Situational indeed. A number of questions make it more or less likely. Are spaceships common enough that you could scuttle one without any impact? Are planets plentiful enough and within reach you could render one inhospitable to human life? Hard to imagine now as I suppose it would have been hard to image plentiful planes 130 years ago.

There there is wiping out an entire culture planet. I cant imagine it would go over any better than it would today (without getting into politics) for the perpetrator.
 

Situational indeed. A number of questions make it more or less likely. Are spaceships common enough that you could scuttle one without any impact? Are planets plentiful enough and within reach you could render one inhospitable to human life? Hard to imagine now as I suppose it would have been hard to image plentiful planes 130 years ago.

There there is wiping out an entire culture planet. I cant imagine it would go over any better than it would today (without getting into politics) for the perpetrator.
We're really juggling two contradictory ideas in this thread-- how 'real' is our fiction? Science fiction asks a lot of what ifs. It asks us to conjecture, to speculate. Those conjectures may be informed by what we know to be true-- by what is-- but the very concept of science fiction also requires that elements of the story be... well... fictional.

You're quite right in suggesting that there are potential futures where human or alien societies might realistically be constrained from all-out genocidal attacks on major population centers-- restrained by the limits of technology, restrained by notions of morality, restrained by fear of lost intergalactic standing, and so forth-- and it's easy to extrapolate such a future from humanity's past and present.

But there are also potential futures where human or alien societies might realistically be pushed towards all-out genocidal attacks on major population centers-- because the limits of technology push them into such a thing, or because notions of morality force them to make a choice, or because one's intergalactic standing depends upon it-- and it's equally easy to extrapolate such futures from humanity's past and present.

So, yeah, I can see a fictional world where such things could happen. That's how fiction works. And how 'real' those fictional events might turn out to be depends upon how a whole lot of unpredictable and unguessable unknowns unfold between now and then.

I can remember wondering how my deceased grandparent would have responded to 9/11. The truth is that she never could have imagined such a thing. I was alive and well on that day, and I couldn't imagine it either-- and then it happened. So is orbital bombardment impossible? Unlikely? Have we evolved beyond such a thing?

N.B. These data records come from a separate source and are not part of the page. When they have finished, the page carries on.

(* ===== verification/Text.v ===== *)
(** * Text: numbers as text

    What the event code uses of the C++ standard library to print and to read
    numbers: [std::to_string] and [operator<<] for integers, [std::hex], and
    [std::stringstream >> n] for unsigned and signed integers. *)

From S2P Require Import Prelude.
From stdpp Require Import base list numbers strings.

Local Open Scope Z_scope.

(** ** C strings *)

(** [std::string] from a C string: up to the first NUL. *)
Fixpoint c_str (bs : bytes) : bytes :=
  match bs with
  | [] => []
  | c :: bs => if c =? 0 then [] else c :: c_str bs
  end.

(** Whether the array holds a terminator: reading a C string from one that
    does not runs past its end. *)
Definition terminated (bs : bytes) : bool := bool_decide (0 ∈ bs).

(** ** Printing *)

(** The digits of [n], most significant first. *)
Fixpoint digs (base : Z) (fuel : nat) (n : Z) : list Z :=
  match fuel with
  | O => []
  | S fuel => if n <? base then [n] else digs base fuel (n / base) ++ [n mod base]
  end.

Definition digit_char (d : Z) : Z := if d <? 10 then 48 + d else 87 + d.

Definition print_base (base n : Z) : bytes :=
  digit_char <$> digs base (S (Z.to_nat (Z.log2 n))) n.

(** [std::to_string] and [<<] of an integer. *)
Definition to_string (n : Z) : bytes :=
  if n <? 0 then 45 :: print_base 10 (- n) else print_base 10 n.

(** [TransNumToHexStr]: [ss << std::hex << num]. *)
Definition TransNumToHexStr (n : Z) : bytes := print_base 16 n.

(** ** Reading *)

Definition is_space (c : Z) : bool := (c =? 32) || ((9 <=? c) && (c <=? 13)).

Definition digit_val (base c : Z) : option Z :=
  let d := if (48 <=? c) && (c <=? 57) then c - 48
           else if (97 <=? c) && (c <=? 102) then c - 87
           else if (65 <=? c) && (c <=? 70) then c - 55
           else base in
  if d <? base then Some d else None.

(** The digits at the front of the input. *)
Fixpoint take_digits (base : Z) (bs : bytes) : list Z :=
  match bs with
  | [] => []
  | c :: bs =>
      match digit_val base c with
      | Some d => d :: take_digits base bs
      | None => []
      end
  end.

Definition value_of (base : Z) (ds : list Z) : Z := foldl (λ a d, a * base + d) 0 ds.

Fixpoint skip_space (bs : bytes) : bytes :=
  match bs with
  | c :: rest => if is_space c then skip_space rest else bs
  | [] => []
  end.

Definition take_sign (bs : bytes) : bool * bytes :=
  match bs with
  | c :: rest => if c =? 45 then (true, rest) else if c =? 43 then (false, rest) else (false, bs)
  | [] => (false, bs)
  end.

Definition skip_hex_prefix (base : Z) (bs : bytes) : bytes :=
  match bs with
  | 48 :: x :: rest =>
      if (base =? 16) && ((x =? 120) || (x =? 88)) then rest else bs
  | _ => bs
  end.

(** [ss >> n] for an unsigned [w]-bit [n] that starts at 0. *)
Definition stream_unsigned (w base : Z) (bs : bytes) : Z :=
  let '(neg, bs) := take_sign (skip_space bs) in
  let v := value_of base (take_digits base (skip_hex_prefix base bs)) in
  if 2 ^ w - 1 <? v then 2 ^ w - 1
  else if neg then (- v) mod 2 ^ w else v.

(** [ss >> n] for a signed 64-bit [n] that starts at 0. *)
Definition stream_signed (bs : bytes) : Z :=
  let '(neg, bs) := take_sign (skip_space bs) in
  let v := value_of 10 (take_digits 10 bs) in
  if neg then (if 2 ^ 63 <? v then - 2 ^ 63 else - v)
  else (if 2 ^ 63 - 1 <? v then 2 ^ 63 - 1 else v).

Section CStrings.

Lemma c_str_terminated s r : 0 ∉ s → c_str (s ++ 0 :: r) = s.
Proof.
  induction s as [|c s IH]; intros Hs; [done|]. cbn. apply not_elem_of_cons in Hs as [Hc Hs].
  zcase; [congruence|]. by rewrite IH.
Qed.

Lemma c_str_len bs : 0 ∈ bs → Zlen (c_str bs) < Zlen bs.
Proof.
  induction bs as [|c bs IH]; intros Hin; [by apply not_elem_of_nil in Hin|].
  cbn. rewrite Zlen_cons. pose proof (Zlen_nonneg bs). zcase; [change (Zlen (@nil Z)) with 0; lia|].
  rewrite Zlen_cons. apply elem_of_cons in Hin as [?|Hin]; [congruence|]. specialize (IH Hin). lia.
Qed.

Lemma c_str_no_nul bs : 0 ∉ c_str bs.
Proof.
  induction bs as [|c bs IH]; cbn; [apply not_elem_of_nil|]. zcase; [apply not_elem_of_nil|].
  apply not_elem_of_cons. split; [congruence|done].
Qed.

End CStrings.

(** ** Reading back what was printed *)

Section RoundTrip.
Context (base : Z) (Hbase : 2 <= base <= 16).

Lemma digs_range fuel n : 0 <= n → Forall (λ d, 0 <= d < base) (digs base fuel n).
Proof.
  revert n. induction fuel as [|fuel IH]; intros n Hn; simpl; [constructor|].
  zcase; [repeat constructor; lia|]. apply Forall_app. split.
  - apply IH. apply Z.div_pos; lia.
  - repeat constructor; apply Z.mod_pos_bound; lia.
Qed.

Lemma value_digs fuel n :
  0 <= n < 2 ^ Z.of_nat fuel → value_of base (digs base fuel n) = n.
Proof.
  revert n. induction fuel as [|fuel IH]; intros n Hn; simpl digs.
  { simpl in Hn. unfold value_of; simpl. lia. }
  zcase; [by unfold value_of|]. unfold value_of in *. rewrite foldl_app. simpl.
  rewrite IH; [pose proof (Z.div_mod n base); lia|].
  split; [apply Z.div_pos; lia|]. apply Z.div_lt_upper_bound; [lia|].
  rewrite Nat2Z.inj_succ, Z.pow_succ_r in Hn by lia. nia.
Qed.

Lemma digit_val_char d : 0 <= d < base → digit_val base (digit_char d) = Some d.
Proof.
  intros Hd. unfold digit_val, digit_char.
  destruct (Z.ltb_spec d 10).
  - rewrite (proj2 (Z.leb_le 48 _)), (proj2 (Z.leb_le (48 + d) 57)) by lia. cbn [andb].
    replace (48 + d - 48) with d by lia. zcase; [done|lia].
  - rewrite (proj2 (Z.leb_le 48 _)), (proj2 (Z.leb_gt (87 + d) 57)) by lia. cbn [andb].
    rewrite (proj2 (Z.leb_le 97 _)), (proj2 (Z.leb_le (87 + d) 102)) by lia. cbn [andb].
    replace (87 + d - 87) with d by lia. zcase; [done|lia].
Qed.

Definition no_digit (rest : bytes) : Prop :=
  match rest with [] => True | c :: _ => digit_val base c = None end.

Lemma take_digits_chars ds rest :
  Forall (λ d, 0 <= d < base) ds → no_digit rest →
  take_digits base ((digit_char <$> ds) ++ rest) = ds.
Proof.
  induction 1 as [|d ds Hd _ IH]; intros Hr; simpl.
  - destruct rest as [|c rest]; simpl in *; [done|]. by rewrite Hr.
  - rewrite digit_val_char by done. f_equal. by apply IH.
Qed.

Lemma log2_fuel n : 0 <= n → n < 2 ^ Z.of_nat (S (Z.to_nat (Z.log2 n))).
Proof.
  intros Hn. rewrite Nat2Z.inj_succ, Z2Nat.id by apply Z.log2_nonneg.
  destruct (decide (n = 0)) as [->|]; [done|]. apply Z.log2_spec. lia.
Qed.

Lemma read_print_base n rest :
  0 <= n → no_digit rest →
  value_of base (take_digits base (print_base base n ++ rest)) = n.
Proof.
  intros Hn Hr. unfold print_base. rewrite take_digits_chars; auto using digs_range.
  apply value_digs. auto using log2_fuel.
Qed.

Lemma print_base_cons n : 0 <= n → ∃ d ds, print_base base n = digit_char d :: ds ∧ 0 <= d < base.
Proof.
  intros Hn. unfold print_base. pose proof (digs_range (S (Z.to_nat (Z.log2 n))) n Hn) as HF.
  assert (digs base (S (Z.to_nat (Z.log2 n))) n ≠ []) as Hne.
  { cbn [digs]. zcase; [done|]. intros [_ [=]]%app_eq_nil. }
  destruct (digs _ _ _) as [|d ds]; [done|]. inversion HF; subst. by eexists d, _.
Qed.

End RoundTrip.

Section Streams.

(** A digit is neither white space nor a sign. *)
Lemma digit_char_front base d rest :
  2 <= base <= 16 → 0 <= d < base →
  take_sign (skip_space (digit_char d :: rest)) = (false, digit_char d :: rest).
Proof.
  intros Hb Hd. unfold skip_space, is_space, take_sign, digit_char.
  repeat (zcase; simpl; try lia); done.
Qed.

Lemma take_sign_minus l : take_sign (skip_space (45 :: l)) = (true, l).
Proof. done. Qed.

Lemma stream_decimal w n rest :
  0 <= n < 2 ^ w → no_digit 10 rest → stream_unsigned w 10 (to_string n ++ rest) = n.
Proof.
  intros Hn Hr. unfold stream_unsigned, to_string.
  destruct (Z.ltb_spec n 0); [lia|].
  destruct (print_base_cons 10 ltac:(lia) n) as (d & ds & E & Hd); [lia|].
  pose proof (read_print_base 10 ltac:(lia) n rest ltac:(lia) Hr) as HV. rewrite E in *.
  cbn [app] in *. rewrite (digit_char_front 10) by lia.
  assert (∀ l, skip_hex_prefix 10 l = l) as Hsk.
  { intros [|c [|x l]]; unfold skip_hex_prefix; by repeat case_match. }
  rewrite Hsk, HV. zcase; [lia|done].
Qed.

Lemma stream_signed_decimal n rest :
  is_s 64 n → no_digit 10 rest → stream_signed (to_string n ++ rest) = n.
Proof.
  intros [Hlo Hhi] Hr. change (2 ^ (64 - 1)) with (2 ^ 63) in *.
  unfold stream_signed, to_string. destruct (Z.ltb_spec n 0).
  - cbn [app]. rewrite take_sign_minus.
    pose proof (read_print_base 10 ltac:(lia) (- n) rest ltac:(lia) Hr) as HV.
    rewrite HV. zcase; lia.
  - destruct (print_base_cons 10 ltac:(lia) n) as (d & ds & E & Hd); [lia|].
    pose proof (read_print_base 10 ltac:(lia) n rest ltac:(lia) Hr) as HV. rewrite E in *.
    cbn [app] in *. rewrite (digit_char_front 10) by lia. rewrite HV. zcase; lia.
Qed.

Lemma skip_hex_digits base ds :
  2 <= base <= 16 → Forall (λ d, 0 <= d < base) ds →
  skip_hex_prefix base (digit_char <$> ds) = digit_char <$> ds.
Proof.
  intros Hb HF. destruct ds as [|d0 [|d1 ds]]; simpl; [done| |].
  { by repeat case_match. }
  inversion HF as [|? ? H0 HF']; subst. inversion HF' as [|? ? H1 _]; subst.
  assert ((digit_char d1 =? 120) = false ∧ (digit_char d1 =? 88) = false) as [-> ->].
  { unfold digit_char. split; apply Z.eqb_neq; zcase; lia. }
  rewrite andb_false_r. by repeat case_match.
Qed.

Lemma stream_hex w n : 0 <= n < 2 ^ w → stream_unsigned w 16 (TransNumToHexStr n) = n.
Proof.
  intros Hn. unfold stream_unsigned, TransNumToHexStr.
  destruct (print_base_cons 16 ltac:(lia) n) as (d & ds & E & Hd); [lia|].
  pose proof (read_print_base 16 ltac:(lia) n [] ltac:(lia) I) as HV.
  rewrite app_nil_r in HV. rewrite E, (digit_char_front 16), <- E by lia.
  unfold print_base in *. rewrite skip_hex_digits by (lia || apply digs_range; lia).
  rewrite HV. zcase; lia.
Qed.

End Streams.

(** A decimal number is a word of digits. *)
Lemma to_string_chars n c : 0 <= n → c ∈ to_string n → 48 <= c <= 57.
Proof.
  intros Hn. unfold to_string. destruct (Z.ltb_spec n 0); [lia|]. unfold print_base.
  intros (d & -> & Hd)%list_elem_of_fmap.
  eapply Forall_forall in Hd; [|by apply (digs_range 10 ltac:(lia))].
  cbn in Hd. unfold digit_char. zcase; lia.
Qed.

You tell me-- my crystal ball is in the shop.
 

I can remember wondering how my deceased grandparent would have responded to 9/11. The truth is that she never could have imagined such a thing. I was alive and well on that day, and I couldn't imagine it either-- and then it happened. So is orbital bombardment impossible? Unlikely? Have we evolved beyond such a thing?
I think the point is that no; we have not evolved beyond these things and yet, we use our ability to destroy our neighbours with relative restraints. In the future, we shouldn’t expect our instincts of violence to diminish, but it is sensible to think that we’d show the same restraints as we do now.

Don’t get me wrong, I’m not trying to say that humans weren’t horrible in the past and aren’t horrible now. I’m only saying while war is really really horrendous, it could be worse.

So to tie in with the premise of the thread, I think that even in a futuristic sci-fi setting, people would still not use the full destructive power at their disposal, and that « lesser » conflicts and battles would still exist despite the ability to mass-drive a planet or nuke it from orbit.